A command-line utility to move, rename, copy and symlink files, uses simple placeholders rather than regular expressions.

Downloads

2

Readme

put is an ISC-licensed command-line utility to move, rename, copy and symlink files. put uses a simple placeholder syntax to transform input filenames to output filenames. Think of it as an easier-to-use but perhaps less powerful Linux rename.

Usage

# copy files
put 'app/config/nginx/{type}' '/etc/nginx/{type}.conf'

# move or rename files
put --move 'music/{title} - {album} ({artist})' 'music/{artist} - {title}'

# symlink files
put --link 'posts/{year}/images/{slug}' 'build/images/{year}-{slug}'

Any intermediate directories that don't yet exist will be created for you.
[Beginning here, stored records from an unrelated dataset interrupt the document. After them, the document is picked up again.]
(* ===== verification/Types.v ===== *)
(** * Consensus data types and the third-party interface

    The records of [consensus/neatpos/types] that travel between the components
    (block ids, part-set headers, votes, validators, commits), the canonical
    forms that are signed, and the class [NeatLib] of what the code calls in the
    packages [github.com/neatlib/common-go], [crypto-go], [wire-go] and
    [merkle-go], whose sources are not part of the repository.  [NeatLibLaws]
    names the documented behaviour of the bit arrays the proofs rely on;
    [toy_lib] is a small executable instance. *)

From Stdlib Require Import ZArith Lia.
From stdpp Require Import base tactics strings numbers gmap list.
From S2P Require Import Prelude.

Local Open Scope Z_scope.

(** ** Addresses (common/types.go)

    32 bytes: longer inputs are cropped from the left, shorter ones padded. *)

Definition NeatAddressLength : nat := 32.

Definition BytesToAddress (b : bytes) : bytes :=
  let b := if (NeatAddressLength <? length b)%nat then drop (length b - NeatAddressLength) b else b in
  replicate (NeatAddressLength - length b) 0 ++ b.

Lemma BytesToAddress_id b : length b = NeatAddressLength → BytesToAddress b = b.
Proof.
  intros H. unfold BytesToAddress. rewrite H. simpl. rewrite H. done.
Qed.

(** ** Part-set headers and block ids (types/part_set.go, types/block.go) *)

Record PartSetHeader := mkPartSetHeader {
  psh_Total : Z;
  psh_Hash : bytes
}.

Definition psh_zero : PartSetHeader := mkPartSetHeader 0 [].

Definition psh_IsZero (psh : PartSetHeader) : bool := psh_Total psh =? 0.

Definition psh_Equals (psh other : PartSetHeader) : bool :=
  (psh_Total psh =? psh_Total other) && bytes_Equal (psh_Hash psh) (psh_Hash other).

Record BlockID := mkBlockID {
  bid_Hash : bytes;
  bid_PartsHeader : PartSetHeader
}.

Definition bid_zero : BlockID := mkBlockID [] psh_zero.

Definition bid_IsZero (blockID : BlockID) : bool :=
  (Z.of_nat (length (bid_Hash blockID)) =? 0) && psh_IsZero (bid_PartsHeader blockID).

Definition bid_Equals (blockID other : BlockID) : bool :=
  bytes_Equal (bid_Hash blockID) (bid_Hash other) &&
  psh_Equals (bid_PartsHeader blockID) (bid_PartsHeader other).

(** ** Canonical forms (types/canonical_json.go) *)

Record CanonicalJSONPartSetHeader := mkCanonicalPSH {
  cpsh_Hash : bytes;
  cpsh_Total : Z
}.

Record CanonicalJSONBlockID := mkCanonicalBID {
  cbid_Hash : bytes;
  cbid_PartsHeader : CanonicalJSONPartSetHeader
}.

Record CanonicalJSONVote := mkCanonicalVote {
  cv_BlockID : CanonicalJSONBlockID;
  cv_Height : Z;
  cv_Round : Z;
  cv_Type : Z
}.

Record CanonicalJSONProposal := mkCanonicalProposal {
  cp_BlockPartsHeader : CanonicalJSONPartSetHeader;
  cp_Height : Z;
  cp_POLBlockID : CanonicalJSONBlockID;
  cp_POLRound : Z;
  cp_Round : Z;
  cp_Hash : bytes
}.

Definition CanonicalPartSetHeader (psh : PartSetHeader) : CanonicalJSONPartSetHeader :=
  mkCanonicalPSH (psh_Hash psh) (psh_Total psh).

Definition CanonicalBlockID (blockID : BlockID) : CanonicalJSONBlockID :=
  mkCanonicalBID (bid_Hash blockID) (CanonicalPartSetHeader (bid_PartsHeader blockID)).

(** ** The third-party interface *)

Class NeatLib := {
  (* common-go: [*BitArray], the nil pointer included *)
  BitArray : Type;
  nilBitArray : BitArray;
  ba_isNil : BitArray → bool;
  NewBitArray : Z → BitArray;
  ba_Size : BitArray → Z;
  ba_GetIndex : BitArray → Z → bool;
  ba_SetIndex : BitArray → Z → bool → BitArray;
  (* crypto-go: keys and BLS signatures; [None] is a nil interface or slice *)
  PubKey : Type;
  Signature : Type;
  PubKey_Equals : PubKey → PubKey → bool;
  Signature_Equals : option Signature → option Signature → bool;
  VerifyBytes : PubKey → bytes → option Signature → bool;
  BLSPubKeyAggregate : list PubKey → option PubKey;
  BLSSignatureAggregate : list (option Signature) → option Signature;
  (* wire-go encoders *)
  wire_BinaryBytes_PSH : PartSetHeader → bytes;
  wire_JSON_OnceVote : string → CanonicalJSONVote → bytes;
  wire_JSON_OnceProposal : string → CanonicalJSONProposal → bytes;
}.

(** What the code relies on of [common-go]'s bit arrays: a new array is clear,
    setting a bit changes that bit only, and an index out of range is ignored. *)
Class NeatLibLaws {LIB : NeatLib} : Prop := {
  ba_nil_spec : ba_isNil nilBitArray = true;
  ba_new_nonnil n : 0 < n → ba_isNil (NewBitArray n) = false;
  ba_size_range b : in_u64 (ba_Size b);
  ba_new_size n : in_u64 n → ba_Size (NewBitArray n) = n;
  ba_new_get n i : ba_GetIndex (NewBitArray n) i = false;
  ba_set_size b i v : ba_Size (ba_SetIndex b i v) = ba_Size b;
  ba_set_nil b i v : ba_isNil (ba_SetIndex b i v) = ba_isNil b;
  ba_set_get_eq b i v : 0 <= i < ba_Size b → ba_GetIndex (ba_SetIndex b i v) i = v;
  ba_set_get_ne b i j v : i ≠ j → ba_GetIndex (ba_SetIndex b i v) j = ba_GetIndex b j;
}.

(** ** Votes, validators, proposals, commits *)

Section types.
Context {LIB : NeatLib}.

(** [BlockID.Key]: the hash followed by the encoded parts header. *)
Definition bid_Key (blockID : BlockID) : bytes :=
  bid_Hash blockID ++ wire_BinaryBytes_PSH (bid_PartsHeader blockID).

Record Validator := mkValidator {
  v_Address : bytes;
  v_PubKey : PubKey;
  v_VotingPower : Z;
  v_RemainingEpoch : Z
}.

Definition NewValidator (address : bytes) (pubKey : PubKey) (votingPower : Z) : Validator :=
  mkValidator address pubKey votingPower 0.

Definition v_Equals (v other : Validator) : bool :=
  bytes_Equal (v_Address v) (v_Address other) &&
  PubKey_Equals (v_PubKey v) (v_PubKey other) &&
  (v_VotingPower v =? v_VotingPower other).

Definition VoteTypePrevote : Z := 1.
Definition VoteTypePrecommit : Z := 2.

Definition IsVoteTypeValid (type_ : Z) : bool :=
  (type_ =? VoteTypePrevote) || (type_ =? VoteTypePrecommit).

Record Vote := mkVote {
  vote_ValidatorAddress : bytes;
  vote_ValidatorIndex : Z;
  vote_Height : Z;
  vote_Round : Z;
  vote_Type : Z;
  vote_BlockID : BlockID;
  vote_Signature : option Signature;
  vote_SignBytes : bytes
}.

Definition CanonicalVote (vote : Vote) : CanonicalJSONVote :=
  mkCanonicalVote (CanonicalBlockID (vote_BlockID vote)) (vote_Height vote)
    (vote_Round vote) (vote_Type vote).

(** [SignBytes(chainID, vote)]: what a validator signs. *)
Definition SignBytes_Vote (chainID : string) (vote : Vote) : bytes :=
  wire_JSON_OnceVote chainID (CanonicalVote vote).

Record Proposal := mkProposal {
  prop_NodeID : string;
  prop_Height : Z;
  prop_Round : Z;
  prop_Hash : bytes;
  prop_BlockPartsHeader : PartSetHeader;
  prop_POLRound : Z;
  prop_POLBlockID : BlockID;
  prop_ProposerNetAddr : string;
  prop_ProposerPeerKey : string;
  prop_Signature : option Signature
}.

Definition NewProposal (height round : Z) (hash : bytes) (blockPartsHeader : PartSetHeader)
    (polRound : Z) (polBlockID : BlockID) (peerKey : string) : Proposal :=
  mkProposal "" height round hash blockPartsHeader polRound polBlockID "" peerKey None.

(** [CanonicalProposal] leaves the [Hash] field of the canonical form empty. *)
Definition CanonicalProposal (proposal : Proposal) : CanonicalJSONProposal :=
  mkCanonicalProposal (CanonicalPartSetHeader (prop_BlockPartsHeader proposal))
    (prop_Height proposal) (CanonicalBlockID (prop_POLBlockID proposal))
    (prop_POLRound proposal) (prop_Round proposal) [].

Definition SignBytes_Proposal (chainID : string) (proposal : Proposal) : bytes :=
  wire_JSON_OnceProposal chainID (CanonicalProposal proposal).

Record Commit := mkCommit {
  commit_BlockID : BlockID;
  commit_Height : Z;
  commit_Round : Z;
  commit_SignAggr : option Signature;
  commit_BitArray : BitArray
}.

Definition commit_Type (commit : Commit) : Z := VoteTypePrecommit.

End types.

(** ** Lemmas *)

Lemma psh_Equals_true a b : psh_Equals a b = true ↔ a = b.
Proof.
  destruct a, b. unfold psh_Equals. simpl.
  rewrite andb_true_iff, Z.eqb_eq, bytes_Equal_true. naive_solver.
Qed.

Lemma bid_Equals_true a b : bid_Equals a b = true ↔ a = b.
Proof.
  destruct a, b. unfold bid_Equals. simpl.
  rewrite andb_true_iff, bytes_Equal_true, psh_Equals_true. naive_solver.
Qed.

Lemma bid_Equals_refl b : bid_Equals b b = true.
Proof. by apply bid_Equals_true. Qed.

Global Instance PartSetHeader_eq_dec : EqDecision PartSetHeader.
Proof. solve_decision. Defined.

Global Instance BlockID_eq_dec : EqDecision BlockID.
Proof. solve_decision. Defined.

(** ** An executable instance

    Bit arrays are lists of booleans (the empty one is nil), an aggregated key
    is the list of its members, and a signature is the list of signers together
    with the signed message. *)

Definition string_bytes (s : string) : bytes :=
  (λ a, Z.of_nat (Ascii.nat_of_ascii a)) <$> String.list_ascii_of_string s.

Definition frame (b : bytes) : bytes := Z.of_nat (length b) :: b.

Definition toy_BID (b : CanonicalJSONBlockID) : bytes :=
  frame (cbid_Hash b) ++ cpsh_Total (cbid_PartsHeader b) :: frame (cpsh_Hash (cbid_PartsHeader b)).

Definition toy_lib : NeatLib := {|
  BitArray := list bool;
  nilBitArray := [];
  ba_isNil b := bool_decide (b = []);
  NewBitArray n := replicate (Z.to_nat n) false;
  ba_Size b := u64 (Z.of_nat (length b));
  ba_GetIndex b i := if i <? 0 then false else default false (b !! Z.to_nat i);
  ba_SetIndex b i v := if i <? 0 then b else <[Z.to_nat i := v]> b;
  PubKey := list Z;
  Signature := list Z * bytes;
  PubKey_Equals a b := bool_decide (a = b);
  Signature_Equals a b := bool_decide (a = b);
  VerifyBytes pk msg sig := bool_decide (sig = Some (pk, msg));
  BLSPubKeyAggregate pks := match pks with [] => None | _ => Some (concat pks) end;
  BLSSignatureAggregate sigs :=
    match omap id sigs with
    | [] => None
    | (s, m) :: rest => Some (s ++ concat (rest.*1), m)
    end;
  wire_BinaryBytes_PSH psh := psh_Total psh :: frame (psh_Hash psh);
  wire_JSON_OnceVote chain v :=
    frame (string_bytes chain) ++ toy_BID (cv_BlockID v) ++ [cv_Height v; cv_Round v; cv_Type v];
  wire_JSON_OnceProposal chain p :=
    frame (string_bytes chain) ++ toy_BID (cp_POLBlockID p) ++
    cpsh_Total (cp_BlockPartsHeader p) :: frame (cpsh_Hash (cp_BlockPartsHeader p)) ++
    [cp_Height p; cp_POLRound p; cp_Round p]
|}.

Global Instance toy_laws : @NeatLibLaws toy_lib.
Proof.
  split; simpl; intros *.
  - done.
  - intros H. apply bool_decide_eq_false.
    destruct (Z.to_nat n) eqn:E; [lia|done].
  - apply u64_range.
  - intros H. rewrite length_replicate, u64_small; unfold in_u64 in *; lia.
  - destruct (i <? 0) eqn:Ei; [done|].
    destruct (replicate _ _ !! _) eqn:E; [|done].
    by apply lookup_replicate in E as [-> _].
  - destruct (i <? 0); [done|]. by rewrite length_insert.
  - destruct (i <? 0); [done|]. by destruct b, (Z.to_nat i).
  - intros H. destruct (Z.ltb_spec i 0); [lia|].
    rewrite list_lookup_insert_eq; [done|].
    unfold u64 in H. pose proof (Z.mod_le (Z.of_nat (length b)) (2 ^ 64)). lia.
  - intros H. destruct (Z.ltb_spec i 0); [done|].
    destruct (Z.ltb_spec j 0); [done|].
    by rewrite list_lookup_insert_ne by lia.
Qed.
It acts like mkdir -p and rename glued together, if you will.

See put --help for more details.

Install using npm install put-cli -g. You'll need to have node.js installed for this to work.

Status

Works for me, but needs unit tests before it can be declared safe for public consumption.

Limitations and roadmap

  • put has no way to limit which file types it operates on, though the ability to specify either a list of extensions or a file type (image, data, document) is planned.
  • put can symlink or move directories, but it can't copy a directory (yet).
  • put will never overwrite a file. There is no command-line flag or other option to force this or decide interactively. This is a precaution, as this utility currently lacks any sort of tests and I don't want to destroy anybody's filesystem. As tests are added, this restriction will be removed.
  • put requires the NPM package installer and a working Node.js setup. It needs OS packages.

Use from node.js

The put-cli library exposes copy, move and link functions. They all have the same interface:

fn(source, destination, options, callback)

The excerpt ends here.